Abstract
99mTc-PHC-102 is a 99mTc-labeled derivative of acetazolamide, a high-affinity small organic ligand of carbonic anhydrase IX (CAIX). 99mTc-PHC-102 has previously shown favorable in vivo biodistribution properties in mouse models of CAIX-positive clear cell renal cell carcinoma (ccRCC) and colorectal cancer. In this study, we aimed to explore the targeting performance of 99mTc-PHC-102 in SPECT in patients with renal cell carcinoma while also assessing the safety and tolerability of the radiotracer. Methods: We studied 5 patients with localized or metastatic ccRCC in a microdosing regimen, after the administration of a 50-μg total of CAIX ligand and 600–800 MBq of 99mTc-PHC-102. Tissue distribution and residence time in normal organs and tumors were analyzed by serial SPECT/CT scans at 3 time points (30 min, 2 h, and 6 h) after intravenous administration. Results: In the 5 patients studied, 99mTc-PHC-102 was well tolerated and no study drug–related adverse events were recorded. In the stomach, kidneys, and gallbladder, the radiotracer showed a rapid initial uptake, which cleared over time. Localization of the study drug in primary tumors of 5 patients was observed, with favorable tumor-to-background ratios. 99mTc-PHC-102 SPECT/CT allowed the identification of 4 previously unknown lung and lymph node metastases in 2 patients. Conclusion: 99mTc-PHC-102 is a promising SPECT tracer for the imaging of patients with ccRCC. This tracer has the potential to identify primary and metastatic lesions in different anatomic locations. 99mTc-PHC-102 might also serve as a companion diagnostic agent for future CAIX-targeting therapeutics.

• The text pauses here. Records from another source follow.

(* ===== verification/Sack.v ===== *)
(** * The RFC 6675 SACK scoreboard (core/src/transport/tcp_sack_scoreboard.cpp).

    The sender's sorted disjoint intervals of selectively acknowledged octets,
    and the loss, pipe and next-segment decisions taken from them. *)

From S2P Require Import Prelude Sequence Arena Blocks.
Import Arena Blocks.

Module SackScoreboard.

Record SackRange := mkRange { first : Z; end_ : Z }.
(** [SackRange{}] *)
Definition no_range : SackRange := mkRange 0 0.
#[export] Instance range_inhabited : Inhabited SackRange := populate no_range.

Inductive SackUpdateStatus := updated | unchanged | malformed | capacity_exhausted.

Inductive SackNextReason :=
| lost_retransmission | new_data | unsacked_retransmission | rescue_retransmission.

Record SackNextSegment := mkNext { range : SackRange; reason : SackNextReason }.
(** [return {};] and the explicit conversion to bool *)
Definition no_segment : SackNextSegment := mkNext no_range lost_retransmission.
Definition segment_present (segment : SackNextSegment) : bool :=
  negb (first (range segment) =? end_ (range segment)).

Record t := mk {
  ranges_ : list SackRange;
  workspace_ : list SackRange;
  sender_mss_ : Z;
  high_ack_ : Z;
  high_data_end_ : Z;
  high_retransmitted_end_ : Z;
  recovery_point_ : Z;
  rescue_retransmitted_ : Z;
  duplicate_acknowledgments_ : Z;
  count_ : Z;
  recovery_ : bool;
  rescue_present_ : bool;
  recovery_suppressed_ : bool;
  last_update_added_sack_ : bool;
  valid_ : bool
}.
#[export] Instance t_settable : Settable t := fun s =>
  mk (ranges_ s) (workspace_ s) (sender_mss_ s) (high_ack_ s) (high_data_end_ s)
     (high_retransmitted_end_ s) (recovery_point_ s) (rescue_retransmitted_ s)
     (duplicate_acknowledgments_ s) (count_ s) (recovery_ s) (rescue_present_ s)
     (recovery_suppressed_ s) (last_update_added_sack_ s) (valid_ s).

Definition duplicate_threshold : Z := 3.

Definition bounded_range (first end_ : Z) : bool :=
  let length := end_ ⊟ first in negb (length =? 0) && (length <=? two30).

Definition saturating_u32 (value : Z) : Z := if u32_max <? value then u32_max else value.

(** [std::fill(..., SackRange{})] *)
Definition cleared (l : list SackRange) : list SackRange := replicate (length l) no_range.

Definition construct (ranges workspace : list SackRange) (sender_mss : Z) : t :=
  let valid := negb (size ranges =? 0) && (size ranges =? size workspace) && negb (sender_mss =? 0) in
  mk (if valid then cleared ranges else ranges) (if valid then cleared workspace else workspace)
     sender_mss 0 0 0 0 0 0 0 false false false false valid.

Definition reset (s : t) (high_ack high_data_end : Z) : bool * t :=
  if negb (valid_ s) || (two30 <? high_data_end ⊟ high_ack) then (false, s)
  else (true,
    s <| ranges_ := cleared (ranges_ s) |> <| count_ := 0 |> <| high_ack_ := high_ack |>
      <| high_data_end_ := high_data_end |> <| high_retransmitted_end_ := high_ack |>
      <| recovery_point_ := high_data_end |> <| rescue_retransmitted_ := 0 |>
      <| duplicate_acknowledgments_ := 0 |> <| recovery_ := false |> <| rescue_present_ := false |>
      <| recovery_suppressed_ := false |>).

(** *** [insert_workspace]

    The loops of the function, over the workspace [w] with [count] staged
    ranges; each moves an index towards [count], the fuel. *)

Fixpoint find_position (fuel : nat) (w : list SackRange) (count base incoming_first position : Z) : Z :=
  match fuel with
  | O => position
  | S fuel =>
      if (position <? count) && (end_ (get w position) ⊟ base <? incoming_first)
      then find_position fuel w count base incoming_first (position + 1) else position
  end.

Fixpoint merge_ranges (fuel : nat) (w : list SackRange) (count base : Z) (merge_end : Z)
    (first_ last_ : Z) : Z * Z * Z :=
  match fuel with
  | O => (merge_end, first_, last_)
  | S fuel =>
      let r := get w merge_end in
      if (merge_end <? count) && (first r ⊟ base <=? last_ ⊟ base)
      then merge_ranges fuel w count base (merge_end + 1)
             (if first r ⊟ base <? first_ ⊟ base then first r else first_)
             (if last_ ⊟ base <? end_ r ⊟ base then end_ r else last_)
      else (merge_end, first_, last_)
  end.

(** [for (index = count; index > position; --index) w[index] = w[index - 1];] *)
Fixpoint shift_up (n : nat) (w : list SackRange) (index : Z) : list SackRange :=
  match n with
  | O => w
  | S n => shift_up n (put w index (get w (index - 1))) (index - 1)
  end.

(** [for (index = 0; index < n; ++index) w[position + 1 + index] = w[merge_end + index];] *)
Fixpoint shift_down (n : nat) (w : list SackRange) (target source : Z) : list SackRange :=
  match n with
  | O => w
  | S n => shift_down n (put w target (get w source)) (target + 1) (source + 1)
  end.

Definition insert_workspace (w : list SackRange) (incoming : SackRange) (count base : Z)
    : option (list SackRange * Z) :=
  let fuel := S (Z.to_nat count) in
  let position := find_position fuel w count base (first incoming ⊟ base) 0 in
  let '(merge_end, first_, last_) :=
    merge_ranges fuel w count base position (first incoming) (end_ incoming) in
  let removed := merge_end - position in
  if (removed =? 0) && (count =? size w) then None
  else
    let '(w, count) :=
      if removed =? 0 then (shift_up (Z.to_nat (count - position)) w count, count + 1)
      else if 1 <? removed
      then (shift_down (Z.to_nat (count - merge_end)) w (position + 1) merge_end, count - (removed - 1))
      else (w, count) in
    Some (put w position (mkRange first_ last_), count).

(** *** [update] *)

(** The first staging loop: what [high_ack] leaves of the live ranges. *)
Fixpoint stage_ranges (l : list SackRange) (w : list SackRange) (staged high_ack : Z)
    : option Z * list SackRange :=
  match l with
  | [] => (Some staged, w)
  | candidate :: l =>
      if Sequence.before_or_equal (end_ candidate) high_ack then stage_ranges l w staged high_ack
      else
        let candidate := if Sequence.before (first candidate) high_ack
                         then mkRange high_ack (end_ candidate) else candidate in
        match insert_workspace w candidate staged high_ack with
        | None => (None, w)
        | Some (w, staged) => stage_ranges l w staged high_ack
        end
  end.

(** The second staging loop: the blocks of the segment. *)
Fixpoint stage_blocks (blocks : list SackBlock) (w : list SackRange) (staged high_ack high_data_end : Z)
    : (SackUpdateStatus + Z) * list SackRange :=
  match blocks with
  | [] => (inr staged, w)
  | block :: blocks =>
      if negb (bounded_range (left_edge block) (right_edge block))
         || Sequence.after (right_edge block) high_data_end
         || Sequence.after_or_equal (left_edge block) high_data_end
      then (inl malformed, w)
      else if Sequence.before_or_equal (right_edge block) high_ack
      then stage_blocks blocks w staged high_ack high_data_end
      else
        let candidate := mkRange (if Sequence.before (left_edge block) high_ack
                                  then high_ack else left_edge block) (right_edge block) in
        match insert_workspace w candidate staged high_ack with
        | None => (inl capacity_exhausted, w)
        | Some (w, staged) => stage_blocks blocks w staged high_ack high_data_end
        end
  end.

(** [sum += end - first] over a prefix of the workspace, in 64 bits. *)
Definition sacked_octets (l : list SackRange) : Z :=
  fold_right (fun r sum => (end_ r ⊟ first r) + sum) 0 l.

Definition same_range (a b : SackRange) : bool := (first a =? first b) && (end_ a =? end_ b).

(** The marker adjustments at the end of [update], on the new HighACK. *)
Definition clamp_retransmitted (s : t) : t :=
  if Sequence.before (high_retransmitted_end_ s) (high_ack_ s)
  then s <| high_retransmitted_end_ := high_ack_ s |> else s.

Definition end_recovery (s : t) : t :=
  if recovery_ s && Sequence.before_or_equal (recovery_point_ s) (high_ack_ s)
  then s <| recovery_ := false |> <| rescue_present_ := false |> else s.

Definition end_suppression (s : t) : t :=
  if recovery_suppressed_ s && Sequence.before_or_equal (recovery_point_ s) (high_ack_ s)
  then s <| recovery_suppressed_ := false |> else s.

Definition clamp_recovery_point (s : t) : t :=
  if negb (recovery_ s) && negb (recovery_suppressed_ s)
     && Sequence.before (recovery_point_ s) (high_ack_ s)
  then s <| recovery_point_ := high_ack_ s |> else s.

(** The staged ranges become the live ones, and the recovery markers follow. *)
Definition publish (s : t) (staged high_ack high_data_end : Z) : SackUpdateStatus * t :=
  let cumulative_advanced := Sequence.after high_ack (high_ack_ s) in
  let new := take (Z.to_nat staged) (workspace_ s) in
  let changed := negb (high_ack =? high_ack_ s) || negb (high_data_end =? high_data_end_ s)
                 || negb (staged =? count_ s)
                 || negb (forallb (fun p => same_range p.1 p.2) (zip new (ranges_ s))) in
  let s := s <| ranges_ := new ++ replicate (length (ranges_ s) - Z.to_nat staged) no_range |>
             <| count_ := staged |> <| high_ack_ := high_ack |> <| high_data_end_ := high_data_end |> in
  let s := clamp_retransmitted s in
  let s := if cumulative_advanced then s <| duplicate_acknowledgments_ := 0 |> else s in
  (if changed then updated else unchanged, clamp_recovery_point (end_suppression (end_recovery s))).

Definition update (s : t) (high_ack high_data_end : Z) (blocks : list SackBlock) : SackUpdateStatus * t :=
  let s := s <| last_update_added_sack_ := false |> in
  if negb (valid_ s) || Sequence.before high_ack (high_ack_ s)
     || Sequence.before high_data_end (high_data_end_ s) || Sequence.after high_ack high_data_end
     || (two30 <? high_data_end ⊟ high_ack)
  then (malformed, s)
  else
    match stage_ranges (take (Z.to_nat (count_ s)) (ranges_ s)) (cleared (workspace_ s)) 0 high_ack with
    | (None, w) => (capacity_exhausted, s <| workspace_ := w |>)
    | (Some staged, w) =>
        let prior_sacked := sacked_octets (take (Z.to_nat staged) w) in
        match stage_blocks blocks w staged high_ack high_data_end with
        | (inl status, w) => (status, s <| workspace_ := w |>)
        | (inr staged, w) =>
            let s := s <| workspace_ := w |>
                       <| last_update_added_sack_ :=
                            prior_sacked <? sacked_octets (take (Z.to_nat staged) w) |> in
            publish s staged high_ack high_data_end
        end
    end.

(** The live intervals: the prefix of [ranges_] in use. *)
Definition live (s : t) : list SackRange := take (Z.to_nat (count_ s)) (ranges_ s).

(** *** Loss detection *)

(** The loop of [is_lost]. *)
Fixpoint scan_above (l : list SackRange) (target : Z) (discontiguous sacked_above : Z) : Z * Z :=
  match l with
  | [] => (discontiguous, sacked_above)
  | range :: l =>
      let after_target := target ⊞ 1 in
      if Sequence.before_or_equal (end_ range) after_target
      then scan_above l target discontiguous sacked_above
      else
        let first_ := if Sequence.before (first range) after_target then after_target else first range in
        scan_above l target
          (if Sequence.after (first range) target then discontiguous + 1 else discontiguous)
          (sacked_above + (end_ range ⊟ first_))
  end.

Definition is_lost (s : t) (target : Z) : bool :=
  if negb (valid_ s) || Sequence.before target (high_ack_ s)
     || negb (Sequence.before target (high_data_end_ s)) then false
  else
    let (discontiguous, sacked_above) := scan_above (live s) target 0 0 in
    (duplicate_threshold <=? discontiguous)
    || ((duplicate_threshold - 1) * sender_mss_ s <? sacked_above).

(** The lambda of [pipe], as the octets it adds. *)
Definition account_unsacked (s : t) (first_ last_ : Z) : Z :=
  if first_ =? last_ then 0
  else
    let length := last_ ⊟ first_ in
    (if negb (is_lost s first_) then length else 0)
    + (if Sequence.before first_ (high_retransmitted_end_ s)
       then (if Sequence.before last_ (high_retransmitted_end_ s)
             then last_ else high_retransmitted_end_ s) ⊟ first_
       else 0).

Carbonic anhydrase IX (CAIX) is a membrane-bound metalloenzyme involved in the maintenance of cellular acid–base homeostasis. CAIX is almost undetectable in normal adult-tissues, with the exception of certain organs of the gastrointestinal tract (1–3). This enzyme is nonetheless strongly expressed in most cases of clear cell renal cell carcinoma (ccRCC), as a result of von Hippel–Lindau mutations or deletions (4). Furthermore, at sites of hypoxia, a frequent condition in neoplastic solid masses, CAIX expression is abundant. Every year, more than 70,000 patients are diagnosed with kidney cancer in the United States, with a mortality rate of around 14,000 cases per year (www.cancer.gov). Most cases are CAIX-positive and, hence, provide an ideal target for imaging and drug delivery applications (5). In principle, CAIX ligands could be used to deliver radionuclides to the tumor site for imaging applications or for targeted radionuclide therapy (6,7). Moreover, CAIX ligands could be used for selective drug delivery applications, liberating cytotoxic agents at the tumor site and helping spare normal tissues (7–12).

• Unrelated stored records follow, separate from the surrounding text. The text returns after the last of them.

Lemma commit_wf s unsent :
  wf s -> allowed s (Transmit unsent) -> wf (handle s (Transmit unsent)).
Proof.
  intros W A. pose proof W as []. cbn [handle].
  destruct (recovery_ s) eqn:Hr; [|rewrite commit_idle; auto].
  destruct (Z.eqb_spec (count_ s) 0) as [H0|H0]; [rewrite commit_idle; auto|].
  pose proof (next_segment_chosen s W unsent Hr ltac:(lia)) as Hch. set (seg := next_segment s unsent) in *.
  unfold commit. rewrite wf_valid0, Hr. destruct (segment_present seg) eqn:Hp; cbn [negb orb]; [|done].
  case_if; [done|]. destruct (reason_is (reason seg) new_data) eqn:En.
  - case_if; [done|]. cbn [snd].
    destruct Hch as [|u _ Hu| | |]; try discriminate. unfold eligible in Hu.
    destruct unsent as [v|]; [|discriminate]. case_if_in Hu; [|discriminate]. injection Hu as ->.
    destruct A as (If & Ie & Hle). destruct (head_extends s u W) as [H1 H2]; auto. now apply extend_wf.
  - destruct (chosen_inside s W unsent seg ltac:(lia) Hch Hp) as (If & Ie & Hin); [intros Hn; now rewrite Hn in En|].
    case_if; [done|]. case_if.
    { apply (markers_wf s (high_retransmitted_end_ s)); auto. }
    case_if; [|done]. cbn [snd]. case_if.
    + apply (markers_wf s (end_ (range seg)) (end_ (range seg)) true); auto. lia.
    + apply (markers_wf s (end_ (range seg)) (rescue_retransmitted_ s) (rescue_present_ s)); auto. lia.
Qed.

Lemma update_wf s ha hde blocks :
  wf s -> advance s ha hde -> Forall block_ok blocks -> wf (update s ha hde blocks).2.
Proof.
  intros W A Hb. pose proof (update_outcome s ha hde blocks W A Hb) as H.
  apply H.
Qed.

Lemma handle_wf s e : wf s -> allowed s e -> wf (handle s e).
Proof.
  intros W A. pose proof W as [].
  pose proof (u32_range (high_data_end_ s - high_ack_ s)) as R. unfold is_u32 in R.
  destruct e as [ha hde blocks|new| |unsent| |mss]; cbn [handle].
  - apply update_wf; [done|apply A..].
  - unfold duplicate_ack. case_if; [done|]. cbn [snd]. case_if; [|done].
    constructor; cbn; auto with word. intros Hr. congruence.
  - unfold enter_recovery. case_if; [done|]. rewrite wf_valid0 in E. bool_to_prop.
    constructor; cbn; auto; try done; try lia. rewrite wsub_diag. lia.
  - now apply commit_wf.
  - unfold on_retransmission_timeout. rewrite wf_valid0. cbn [negb].
    constructor; cbn; unfold cleared, live; cbn; rewrite ?length_replicate; auto; try done; try lia.
    + unfold size in *. rewrite length_replicate. lia.
    + now rewrite Nat.sub_0_r.
    + rewrite wsub_diag. lia.
  - unfold reduce_sender_mss. case_if; [|done]. cbn in A. unfold is_u16 in A. constructor; cbn; auto. lia.
Qed.

(** C28: [update] publishes exactly the union of the held intervals and the
    SACK blocks on the octets still outstanding, and keeps the scoreboard well
    formed (sorted, disjoint, non-adjacent intervals inside the flight).  It
    fails only on a block it refuses, as [malformed], or when more intervals
    and blocks meet than the capacity holds; a failure leaves the live state
    unchanged. *)
Theorem sack_update_union s ha hde blocks :
  wf s -> advance s ha hde -> Forall block_ok blocks ->
  update_result s ha hde blocks (update s ha hde blocks).
Proof. apply update_outcome. Qed.

(** A SACK session keeps the scoreboard well formed: from a reset, any
    sequence of acknowledgments inside the flight, duplicate acknowledgments,
    recovery entries, transmissions of the segment the scoreboard itself chose,
    timeouts and MSS reductions leaves sorted disjoint intervals inside
    [HighACK, HighData), HighRxt and RecoveryPoint inside the flight, and at
    most one recovery mode. *)
Theorem sack_session_invariant s : reachable init step s -> wf s.
Proof.
  apply invariant_reachable; [exact init_wf|]. intros s0 e s' W [A ->]. now apply handle_wf.
Qed.

(** [pipe] is the RFC 6675 octet count: each octet of the flight that is not
    selectively acknowledged counts once unless it is lost and once more when it
    was retransmitted, an octet being lost when three intervals or more than two
    segments of octets are selectively acknowledged above it; the interval walk
    never saturates. *)
Theorem sack_pipe_octets s :
  wf s ->
  pipe s = octets (fun d => octet_weight s (high_ack_ s ⊞ d)) 0 (high_data_end_ s ⊟ high_ack_ s)
  /\ forall q, is_u32 q -> q ⊟ high_ack_ s < high_data_end_ s ⊟ high_ack_ s ->
     covered (live s) q = false -> is_lost s q = lost_above s q.
Proof.
  intros W. split; [|intros; now apply is_lost_spec]. pose proof W as [].
  pose proof (u32_range (high_data_end_ s - high_ack_ s)) as R. unfold is_u32 in R.
  unfold pipe. rewrite wf_valid0. cbn [negb].
  rewrite pipe_from_spec by (auto; rewrite ?wsub_diag; auto; lia). rewrite wsub_diag.
  unfold saturating_u32. case_if; [|lia]. exfalso.
  pose proof (octets_bounds (fun d => octet_weight s (high_ack_ s ⊞ d)) 0 2 0 (high_data_end_ s ⊟ high_ack_ s)) as H.
  unfold u32_max in E. cut (octets (fun d => octet_weight s (high_ack_ s ⊞ d)) 0 (high_data_end_ s ⊟ high_ack_ s)
    <= 2 * (high_data_end_ s ⊟ high_ack_ s - 0)); [lia|]. apply H; [lia|]. intros d _. unfold octet_weight. cases; lia.
Qed.

(** C29: in recovery [next_segment] follows RFC 6675 NextSeg: the first lost octet
    at or above HighRxt and below the highest selectively acknowledged one, else
    new data the window admits, else the first octet there that is not
    acknowledged, else one rescue retransmission of the highest such octets; each
    segment is at most one SMSS, lies inside the flight unless it is new data, and
    [commit] accepts it. *)
Theorem sack_next_segment s unsent :
  wf s -> recovery_ s = true -> 0 < count_ s ->
  let seg := next_segment s unsent in
  chosen s unsent seg
  /\ end_ (range seg) ⊟ first (range seg) <= sender_mss_ s
  /\ (segment_present seg = true -> (commit s seg).1 = true).
Proof.
  intros W Hr Hc seg. pose proof (next_segment_chosen s W unsent Hr Hc) as Hch. fold seg in Hch.
  split_and!; [done|now apply chosen_length with unsent|intros Hp; now apply commit_chosen with unsent].
Qed.

(** ** Checkpoints *)

(** The rescue marker is still inside the recovery it belongs to. *)
Definition marker_current (s : t) : bool :=
  negb (rescue_present_ s)
  || negb (Sequence.before (rescue_retransmitted_ s) (high_ack_ s)
           || Sequence.after (rescue_retransmitted_ s) (recovery_point_ s)).

Section Saved.
Context (s : t) (W : wf s).
Abbreviation ha := (high_ack_ s).
Abbreviation flight := (high_data_end_ s ⊟ high_ack_ s).

Lemma range_guard lo r :
  good ha lo flight r ->
  negb (bounded_range (first r) (end_ r)) || Sequence.before (first r) ha
  || Sequence.after (end_ r) (high_data_end_ s) = false.
Proof.
  intros []. destruct (bounded_inside s W r) as (-> & -> & ->); auto.
Qed.

Lemma validate_ranges_live l : forall lo prev,
  canonical ha lo flight l ->
  match prev with Some p => is_u32 (end_ p) /\ end_ p ⊟ ha < two31 /\ end_ p ⊟ ha + 1 <= lo | None => True end ->
  validate_ranges l prev ha (high_data_end_ s) = true.
Proof.
  pose proof W as []. induction l as [|r l IH]; intros lo prev Hc Hp; [done|].
  destruct Hc as [Hg Hc]. cbn [validate_ranges]. rewrite (range_guard lo r Hg). pose proof Hg as [].
  replace (match prev with Some p => negb (Sequence.before (end_ p) (first r)) | None => false end) with false.
  - apply (IH _ (Some r) Hc). split_and!; auto; lia.
  - destruct prev as [p|]; [|done]. destruct Hp as (Ip & H31 & Hlo).
    rewrite (Sequence.before_offset ha) by (auto; lia). symmetry. apply negb_false_iff. lia.
Qed.

Lemma validate_saved capacity :
  0 < capacity -> size (live s) <= capacity ->
  validate_checkpoint (checkpoint s) capacity = marker_current s.
Proof.
  pose proof W as []. pose proof (u32_range (high_data_end_ s - high_ack_ s)) as R. unfold is_u32 in R.
  intros Hcap Hsize. unfold validate_checkpoint, checkpoint, marker_current. cbn.
  rewrite (Sequence.after_offset ha (high_retransmitted_end_ s)), (Sequence.before_offset ha (high_retransmitted_end_ s)),
    (Sequence.before_offset ha (recovery_point_ s)), (Sequence.after_offset ha (recovery_point_ s) (high_data_end_ s))
    by (auto; rewrite ?wsub_diag; lia).
  rewrite wsub_diag, (validate_ranges_live (live s) 0 None) by done.
  pose proof (u32_range (high_retransmitted_end_ s - high_ack_ s)) as R1.
  pose proof (u32_range (recovery_point_ s - high_ack_ s)) as R2. unfold is_u32 in R1, R2.
  replace (capacity =? 0) with false by lia. replace (capacity <? size (live s)) with false by lia.
  replace (two30 <? flight) with false by lia.
  replace (flight <? high_retransmitted_end_ s ⊟ ha) with false by lia.
  replace (high_retransmitted_end_ s ⊟ ha <? 0) with false by lia.
  replace (recovery_point_ s ⊟ ha <? 0) with false by lia.
  replace (flight <? recovery_point_ s ⊟ ha) with false by lia.
  cbn [orb]. assert (recovery_ s && recovery_suppressed_ s = false) as ->.
  { destruct (recovery_ s); [|done]. now destruct (wf_modes0 eq_refl) as [-> _]. }
  assert (recovery_ s && negb (duplicate_acknowledgments_ s =? 0) = false) as ->.
  { destruct (recovery_ s); [|done]. now destruct (wf_modes0 eq_refl) as [_ ->]. }
  destruct (rescue_present_ s) eqn:Ep; [|done]. rewrite wf_rescue_mode0 by done. cbn [negb orb andb].
  rewrite orb_false_r. now destruct (Sequence.before (rescue_retransmitted_ s) ha || _).
Qed.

The noninvasive detection of CAIX-positive tumors has been extensively studied using radiolabeled preparations of the cG250 antibody. In particular, 124I-labeled cG250 could be used to localized ccRCC, with a satisfying tumor-to-kidney ratio of about 3:1 (13). Furthermore, the use of 124I-cG250 immuno-PET/CT has shown a significantly higher detection rate of ccRCC than is possible with conventional CT (14). However, intact antibodies are not ideally suited for imaging applications, as their large size and slow clearance may lead to high radiation doses for patients (13–15). For this reason, it is desirable to target CAIX-positive tumors with radiolabeled preparations of small organic ligands, capitalizing on a better diffusion into the solid tumor mass and a faster clearance (12,16).

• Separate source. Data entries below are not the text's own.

(* ===== verification/SenderSync.v ===== *)
(** * The sender's parts stay in step (core/src/transport/tcp_sender.cpp)

    The invariant of the sender of Sender.v over every sequence of its operations:
    repository, history, scoreboard, failure detector, congestion controller and
    timers describe one flight.  Commits, acknowledgments and preparations in
    terms of that invariant. *)

From S2P Require Import Prelude Sequence Catalog Arena Blocks SendBuffer History Failure Sack SackRecovery Congestion Retransmission Timers Sender.
Import Arena Blocks.

Module SenderSync.
Import Sender.

Module Recovery := SackRecovery.SackRecovery.

(** ** What the scoreboard does for its owner *)

(** The scoreboard followed the flight to [ha, hde). *)
Record followed (s s' : Scoreboard.t) (ha hde : Z) : Prop := mkFollowed {
  fol_wf : Scoreboard.wf s';
  fol_ha : Scoreboard.high_ack_ s' = ha;
  fol_hde : Scoreboard.high_data_end_ s' = hde;
  fol_mss : Scoreboard.sender_mss_ s' = Scoreboard.sender_mss_ s;
  fol_recovery : Scoreboard.recovery_ s' = true -> Scoreboard.recovery_ s = true
}.

Lemma update_keeps s ha hde blocks :
  let s' := (Scoreboard.update s ha hde blocks).2 in
  Scoreboard.sender_mss_ s' = Scoreboard.sender_mss_ s
  /\ (Scoreboard.recovery_ s' = true -> Scoreboard.recovery_ s = true).
Proof.
  unfold Scoreboard.update. case_if; [done|].
  destruct (Scoreboard.stage_ranges _ _ _ _) as [[n|] w]; [|done].
  destruct (Scoreboard.stage_blocks _ _ _ _ _) as [[st|n'] w']; [done|].
  rewrite Scoreboard.publish_state. cbn. split; [done|]. now intros [H _]%andb_true_iff.
Qed.

Lemma update_empty s ha hde :
  Scoreboard.wf s -> Scoreboard.advance s ha hde -> rejected (Scoreboard.update s ha hde []).1 = false.
Proof.
  intros W A. destruct (Recovery.update_outcome s ha hde [] W A ltac:(done)) as [_ H].
  destruct (Scoreboard.update s ha hde []) as [[] s']; cbn in *; try done.
  - destruct H as [_ H]. inversion H.
  - destruct H as [_ H]. destruct W. unfold size in *. cbn in H. lia.
Qed.

Lemma update_followed s ha hde blocks :
  Scoreboard.wf s -> Scoreboard.advance s ha hde -> Forall Scoreboard.block_ok blocks ->
  rejected (Scoreboard.update s ha hde blocks).1 = false ->
  followed s (Scoreboard.update s ha hde blocks).2 ha hde.
Proof.
  intros W A B H. destruct (Recovery.update_outcome s ha hde blocks W A B) as [W' Ho].
  destruct (update_keeps s ha hde blocks) as [H1 H2].
  destruct (Scoreboard.update s ha hde blocks) as [[] s']; cbn in *; try done;
    destruct Ho as (E1 & E2 & _); now constructor.
Qed.

Lemma update_refused s ha hde blocks :
  Scoreboard.wf s -> Scoreboard.advance s ha hde -> Forall Scoreboard.block_ok blocks ->
  rejected (Scoreboard.update s ha hde blocks).1 = true ->
  let s' := (Scoreboard.update s ha hde blocks).2 in
  followed s s' (Scoreboard.high_ack_ s) (Scoreboard.high_data_end_ s)
  /\ Scoreboard.live s' = Scoreboard.live s.
Proof.
  intros W A B H. destruct (Recovery.update_outcome s ha hde blocks W A B) as [W' Ho].
  destruct (update_keeps s ha hde blocks) as [H1 H2].
  destruct (Scoreboard.update s ha hde blocks) as [[] s']; cbn in *; try done;
    destruct Ho as [(w & flag & ->) _]; (split; [now constructor|done]).
Qed.

(** A scoreboard without intervals gains none without blocks. *)
Lemma canonical_uncovered b hi l :
  is_u32 b -> Scoreboard.canonical b 0 hi l ->
  (forall q, is_u32 q -> q ⊟ b < hi -> Scoreboard.covered l q = false) -> l = [].
Proof.
  intros Hb Hc Hq. destruct l as [|r l]; [done|]. exfalso. destruct Hc as [[Hf He Hlo Hlt Hhi] _].
  specialize (Hq (Scoreboard.first r) Hf ltac:(lia)). unfold Scoreboard.covered in Hq. cbn [existsb] in Hq.
  apply orb_false_iff in Hq as [Hq _].
  rewrite (Scoreboard.in_range_offset b) in Hq by (done || lia). apply andb_false_iff in Hq.
  rewrite Z.leb_gt, Z.ltb_ge in Hq. lia.
Qed.

Lemma update_live_empty s ha hde :
  Scoreboard.wf s -> Scoreboard.advance s ha hde -> Scoreboard.live s = [] ->
  Scoreboard.live (Scoreboard.update s ha hde []).2 = [].
Proof.
  intros W A Hl. pose proof (update_followed s ha hde [] W A ltac:(done) (update_empty s ha hde W A)) as F.
  destruct (Recovery.update_outcome s ha hde [] W A ltac:(done)) as [W' Ho].
  pose proof (update_empty s ha hde W A) as He. destruct F as [_ F1 F2 _ _]. destruct A.
  destruct (Scoreboard.update s ha hde []) as [st s']. cbn [fst snd] in *.
  assert (Recovery.updated_to s s' ha hde []) as (_ & _ & Hc & _) by now destruct st.
  apply (canonical_uncovered ha (hde ⊟ ha)); [done| |].
  - pose proof (Scoreboard.wf_live _ W') as Hw. now rewrite F1, F2 in Hw.
  - intros q Iq Hq. rewrite Hc by done. now rewrite Hl.
Qed.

Initial attempts at targeting CAIX-positive tumors with radiolabeled aromatic sulfonamide derivatives had failed to show an acceptably high enrichment in neoplastic lesions, both in mouse models of cancer (17,18) and in patients (19). However, our group has previously shown that acetazolamide derivatives could be used for the selective delivery of radionuclides or fluorophores for imaging applications or therapy in CAIX-positive tumors (6–8,11,12,20). The use of charged linkers helped minimize ligand internalization into cells and, consequently, the undesired targeting of intracellular carbonic anhydrases (8).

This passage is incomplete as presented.